Xue Guanzhong Da Chen^*

• 黑龙江中医药大学, 哈尔滨, China

Background: Gastric cancer (GC) is a common global malignant tumor, with ~1 million new cases yearly. Though its incidence and mortality have declined, it remains the third leading cause of cancer-related deaths worldwide. Fomes officinalis Ames (FOA), a medicinal polypore fungus, is traditionally used in Chinese medicine for relieving coughs, asthma, and pain, but its role in GC treatment is unknown. This study explores FOA triterpenic acids’ therapeutic effect on human GC MKN-45 cells, laying a foundation for their development as natural anti-tumor drugs.
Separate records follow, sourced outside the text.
Lemma add_student_ok self sid nm deg cg yr today c y :
  py_float cg = Ok c -> py_int yr = Ok y ->
  add_student self sid nm deg cg yr today =
    (set_students_df self
       (students_df self ++
          [ {| student_id := Some sid; name := Some nm;
               university := uni_name self; degree := Some deg; cgpa := c;
               graduation_year := y; enrollment_date := today |} ]),
     true).
Proof. intros Hc Hy. unfold add_student. rewrite Hc. simpl. rewrite Hy. reflexivity. Qed.

Lemma add_student_true_inv self sid nm deg cg yr today self' :
  add_student self sid nm deg cg yr today = (self', true) ->
  exists c y, py_float cg = Ok c /\ py_int yr = Ok y.
Proof.
  unfold add_student. destruct (py_float cg) as [c|e]; simpl; [|discriminate].
  destruct (py_int yr) as [y|e]; simpl; [|discriminate].
  intros _. eauto.
Qed.

(** C3: on an empty store [get_statistics] returns seven statistics equal
    to 0 and no standard deviation: the key [std_dev_cgpa], which the
    branch for a store with rows sets and [get_analytics] reads, is
    absent, so that the analytics of a system with an empty registered
    store end in a [KeyError]. *)
Theorem C3_empty_statistics_lack_std_dev (nm : string) :
  let stats := get_statistics (University_init nm) in
  stats !! "std_dev_cgpa" = None
  /\ Forall (fun k => stats !! k = Some (SInt 0))
       [ "total_students"; "average_cgpa"; "median_cgpa"; "highest_cgpa";
         "lowest_cgpa"; "degrees_offered"; "recent_graduates" ]
  /\ (forall (r : student_row) (df : list student_row),
        is_Some (get_statistics {| uni_name := nm; students_df := r :: df |}
                   !! "std_dev_cgpa"))
  /\ get_analytics (register_university ValidationSystem_init (University_init nm))
     = Raise KeyError.
Proof.
  repeat split.
  - repeat constructor.
  - intros r df. eexists. reflexivity.
Qed.

(** C4: a successful [add_student] of an id the store does not hold yet
    is read back by [verify_student]: the record has the id, name and
    degree that were passed, the [cgpa] as [float(cgpa)], the
    [graduation_year] as [int(graduation_year)], the store's name as
    [university], and the date of the insertion. *)
Theorem C4_verify_after_add self sid nm deg cg yr today self' :
  index_contains (students_df self) sid = false ->
  add_student self sid nm deg cg yr today = (self', true) ->
  exists c y,
    py_float cg = Ok c /\ py_int yr = Ok y /\
    verify_student self' sid =
      Some {| student_id := Some sid; name := Some nm;
              university := uni_name self; degree := Some deg; cgpa := c;
              graduation_year := y; enrollment_date := today |}.
Proof.
  intros Hnew Hadd.
  destruct (add_student_true_inv _ _ _ _ _ _ _ _ Hadd) as (c & y & Hc & Hy).
  exists c, y. split; [exact Hc|]. split; [exact Hy|].
  rewrite (add_student_ok _ sid nm deg _ _ today _ _ Hc Hy) in Hadd.
  injection Hadd as <-.
  unfold verify_student, set_students_df; simpl.
  rewrite index_contains_app, Hnew. simpl.
  unfold index_contains at 1. simpl.
  rewrite bool_decide_true by (apply list_elem_of_singleton; reflexivity).
  unfold loc. rewrite filter_app, (index_contains_false _ _ Hnew). simpl.
  rewrite filter_cons. simpl. rewrite decide_True by reflexivity.
  reflexivity.
Qed.

(** C6: when [float(cgpa)] or [int(graduation_year)] raises,
    [add_student] returns [False] to its caller and the store is the one
    it was given. *)
Theorem C6_add_student_rejects_bad_numbers self sid nm deg cg yr today :
  raises (py_float cg) \/ raises (py_int yr) ->
  add_student self sid nm deg cg yr today = (self, false).
Proof.
  unfold add_student. intros [[e He]|[e He]].
  - rewrite He. reflexivity.
  - destruct (py_float cg); simpl; [rewrite He|]; reflexivity.
Qed.

(** C9: after two successful [add_student] calls with the same id the
    store holds both rows, and [verify_student] of that id returns
    [None]: [loc] yields a frame, the conversion of its
    [graduation_year] entries raises, and the handler returns [None]. *)
Theorem C9_duplicate_id_is_not_verified self sid nm1 deg1 cg1 yr1 d1
    nm2 deg2 cg2 yr2 d2 self1 self2 :
  add_student self sid nm1 deg1 cg1 yr1 d1 = (self1, true) ->
  add_student self1 sid nm2 deg2 cg2 yr2 d2 = (self2, true) ->
  (exists r1 r2,
     students_df self2 = students_df self ++ [r1; r2]
     /\ student_id r1 = Some sid /\ student_id r2 = Some sid
     /\ name r1 = Some nm1 /\ name r2 = Some nm2)
  /\ index_contains (students_df self2) sid = true
  /\ verify_student self2 sid = None.
Proof.
  intros H1 H2.
  destruct (add_student_true_inv _ _ _ _ _ _ _ _ H1) as (c1 & y1 & Hc1 & Hy1).
  destruct (add_student_true_inv _ _ _ _ _ _ _ _ H2) as (c2 & y2 & Hc2 & Hy2).
  rewrite (add_student_ok _ sid nm1 deg1 _ _ d1 _ _ Hc1 Hy1) in H1.
  injection H1 as <-.
  rewrite (add_student_ok _ sid nm2 deg2 _ _ d2 _ _ Hc2 Hy2) in H2.
  injection H2 as <-.
  simpl. rewrite <- app_assoc. simpl.
  assert (Hin : index_contains
            (students_df self ++
               [ {| student_id := Some sid; name := Some nm1;
                    university := uni_name self; degree := Some deg1;
                    cgpa := c1; graduation_year := y1; enrollment_date := d1 |};
                 {| student_id := Some sid; name := Some nm2;
                    university := uni_name self; degree := Some deg2;
                    cgpa := c2; graduation_year := y2; enrollment_date := d2 |} ])
            sid = true).
  { apply index_contains_true. eexists. split.
    - apply elem_of_app. right. left.
    - reflexivity. }
  split; [|split].
  - do 2 eexists. split; [reflexivity|]. simpl. auto.
  - exact Hin.
  - unfold verify_student. simpl. rewrite Hin.
    unfold loc. rewrite filter_app, !filter_cons. simpl.
    rewrite !decide_True by reflexivity.
    destruct (filter _ (students_df self)) as [|r0 [|r1 l]]; reflexivity.
Qed.

End StoreProperties.

(** * Top students *)

Section TopStudents.

Context `{RT : PyRuntime}.
Hypothesis laws : float_order.

Let ge (r1 r2 : student_row) : Prop := float_leb (cgpa r2) (cgpa r1) = true.

Lemma insert_desc_perm r l : insert_desc r l ≡ₚ r :: l.
Proof.
  induction l as [|r' l IH]; simpl; [reflexivity|].
  destruct (float_leb (cgpa r') (cgpa r)); [reflexivity|].
  rewrite IH. apply Permutation_swap.
Qed.

Lemma sort_desc_perm l : sort_desc l ≡ₚ l.
Proof.
  induction l as [|r l IH]; simpl; [reflexivity|].
  rewrite insert_desc_perm, IH. reflexivity.
Qed.

Lemma insert_desc_sorted r l :
  cgpa_notnan r = true -> Forall (fun x => cgpa_notnan x = true) l ->
  StronglySorted ge l -> StronglySorted ge (insert_desc r l).
Proof.
  intros Hr Hl Hs. induction l as [|r' l IH]; simpl.
  - repeat constructor.
  - apply StronglySorted_cons in Hs as [Hall Hs].
    apply Forall_cons in Hl as [Hr' Hl].
    destruct (float_leb (cgpa r') (cgpa r)) eqn:E.
    + apply StronglySorted_cons. split.
      * constructor; [exact E|].
        eapply Forall_impl; [exact Hall|]. intros x Hx. unfold ge in *.
        eapply leb_trans; eauto.
      * apply StronglySorted_cons. auto.
    + apply StronglySorted_cons. split; [|auto].
      rewrite insert_desc_perm. constructor; [|exact Hall].
      unfold ge, cgpa_notnan in *.
      apply negb_true_iff in Hr, Hr'.
      destruct (leb_total laws _ _ Hr Hr') as [H|H]; [exact H|congruence].
Qed.

Lemma sort_desc_sorted l :
  Forall (fun x => cgpa_notnan x = true) l -> StronglySorted ge (sort_desc l).
Proof.
  induction l as [|r l IH]; simpl; intros H.
  - constructor.
  - apply Forall_cons in H as [Hr Hl]. apply insert_desc_sorted; auto.
    rewrite sort_desc_perm. exact Hl.
Qed.

Lemma tied_insert_desc c r l :
  List.filter (tied c) (insert_desc r l) = List.filter (tied c) (r :: l).
Proof.
  induction l as [|r' l IH]; [reflexivity|].
  cbn [insert_desc].
  destruct (float_leb (cgpa r') (cgpa r)) eqn:E; [reflexivity|].
  cbn [List.filter] in *. rewrite IH.
  destruct (tied c r) eqn:Tr; [|reflexivity].
  destruct (tied c r') eqn:Tr'; [|reflexivity].
  exfalso. unfold tied in *.
  apply andb_true_iff in Tr as [Hcr _], Tr' as [_ Hr'c].
  rewrite (leb_trans laws _ _ _ Hr'c Hcr) in E. discriminate.
Qed.

Lemma tied_sort_desc c l :
  List.filter (tied c) (sort_desc l) = List.filter (tied c) l.
Proof.
  induction l as [|r l IH]; [reflexivity|].
  cbn [sort_desc]. rewrite tied_insert_desc. cbn [List.filter].
  rewrite IH. reflexivity.
Qed.

Lemma tied_not_nan c r : tied c r = true -> cgpa_notnan r = true.
Proof.
  unfold tied, cgpa_notnan. intros H. apply andb_true_iff in H as [H _].
  apply (leb_not_nan laws) in H as [_ H]. rewrite H. reflexivity.
Qed.

Lemma tied_dropped c l :
  List.filter (tied c) (List.filter cgpa_notnan l) = List.filter (tied c) l.
Proof.
  induction l as [|r l IH]; [reflexivity|]. cbn [List.filter].
  destruct (cgpa_notnan r) eqn:E; cbn [List.filter]; rewrite IH.
  - reflexivity.
  - destruct (tied c r) eqn:T; [|reflexivity].
    apply tied_not_nan in T. congruence.
Qed.

Lemma tied_nan_rows c l :
  List.filter (tied c) (List.filter cgpa_isnan l) = [].
Proof.
  induction l as [|r l IH]; [reflexivity|]. cbn [List.filter].
  destruct (cgpa_isnan r) eqn:E; cbn [List.filter]; rewrite ?IH; [|reflexivity].
  destruct (tied c r) eqn:T; [|reflexivity].
  apply tied_not_nan in T. unfold cgpa_notnan, cgpa_isnan in *.
  rewrite E in T. discriminate.
Qed.

Lemma nan_rows_sorted l :
  StronglySorted cgpa_desc (List.filter cgpa_isnan l).
Proof.
  induction l as [|r l IH]; cbn [List.filter]; [constructor|].
  destruct (cgpa_isnan r) eqn:E; [|exact IH].
  constructor; [exact IH|].
  apply Forall_forall. intros x Hx. left.
  apply list_elem_of_In, filter_In in Hx as [_ Hx]. exact Hx.
Qed.

Lemma ge_sorted_desc l : StronglySorted ge l -> StronglySorted cgpa_desc l.
Proof.
  induction 1 as [|r l Hs IH Hall]; constructor; [exact IH|].
  eapply Forall_impl; [exact Hall|]. intros x Hx. right. exact Hx.
Qed.

Lemma filter_all_notnan l :
  Forall (fun x => cgpa_notnan x = true) (List.filter cgpa_notnan l).
Proof.
  apply Forall_forall. intros x Hx.
  apply list_elem_of_In, filter_In in Hx as [_ Hx]. exact Hx.
Qed.

Lemma dropped_nan_perm l :
  List.filter cgpa_notnan l ++ List.filter cgpa_isnan l ≡ₚ l.
Proof.
  induction l as [|r l IH]; [reflexivity|]. cbn [List.filter].
  unfold cgpa_notnan at 1, cgpa_isnan at 1.
  destruct (isnan (cgpa r)); simpl.
  - rewrite <- Permutation_middle, IH. reflexivity.
  - rewrite IH. reflexivity.
Qed.

Lemma nan_rows_of_sorted l :
  List.filter cgpa_isnan (sort_desc (List.filter cgpa_notnan l)) = [].
Proof.
  assert (H : Forall (fun x => cgpa_notnan x = true)
                (sort_desc (List.filter cgpa_notnan l))).
  { rewrite sort_desc_perm. apply filter_all_notnan. }
  induction H as [|x k Hx _ IH]; [reflexivity|]. cbn [List.filter].
  unfold cgpa_notnan, cgpa_isnan in *. apply negb_true_iff in Hx.
  rewrite Hx. exact IH.
Qed.

Lemma filter_idem (f : student_row -> bool) l :
  List.filter f (List.filter f l) = List.filter f l.
Proof.
  induction l as [|r l IH]; [reflexivity|]. cbn [List.filter].
  destruct (f r) eqn:E; cbn [List.filter]; rewrite ?E, IH; reflexivity.
Qed.

Lemma filter_firstn_prefix (f : student_row -> bool) n l :
  List.filter f (firstn n l) `prefix_of` List.filter f l.
Proof.
  rewrite <- (firstn_skipn n l) at 2. rewrite List.filter_app.
  apply prefix_app_r. reflexivity.
Qed.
Methods: Network pharmacology identified targets via databases. Five FOA active components from Swiss Target Prediction yielded 379 drug targets; 14,092 GC targets were from GeneCards. Venny 2.1 analyzed intersections, and a PPI network (328 nodes, 4,486 edges) was built, with core targets visualized via Cytoscape. GO/KEGG enrichment analyses and AutoDock-based molecular docking were conducted, followed by in vitro validation using MKN-45 cells. Results: FOA triterpenic acids strongly bound CASP3/EGFR and may act via neuroactive ligand-receptor interaction and cancer pathways. A valid FOA triterpenic acid extraction-purification method was established, with indicator peaks at 4.37 min and 16.71 min. In vitro, FOA polysaccharides and triterpenic acids inhibited GC cell proliferation (24h/48h IC₅₀: 41.26/16.21 μg/ml), arrested the cell cycle at G1, suppressed migration/invasion, and induced apoptosis via CASP3 activation, highlighting FOA’s potential in GC treatment.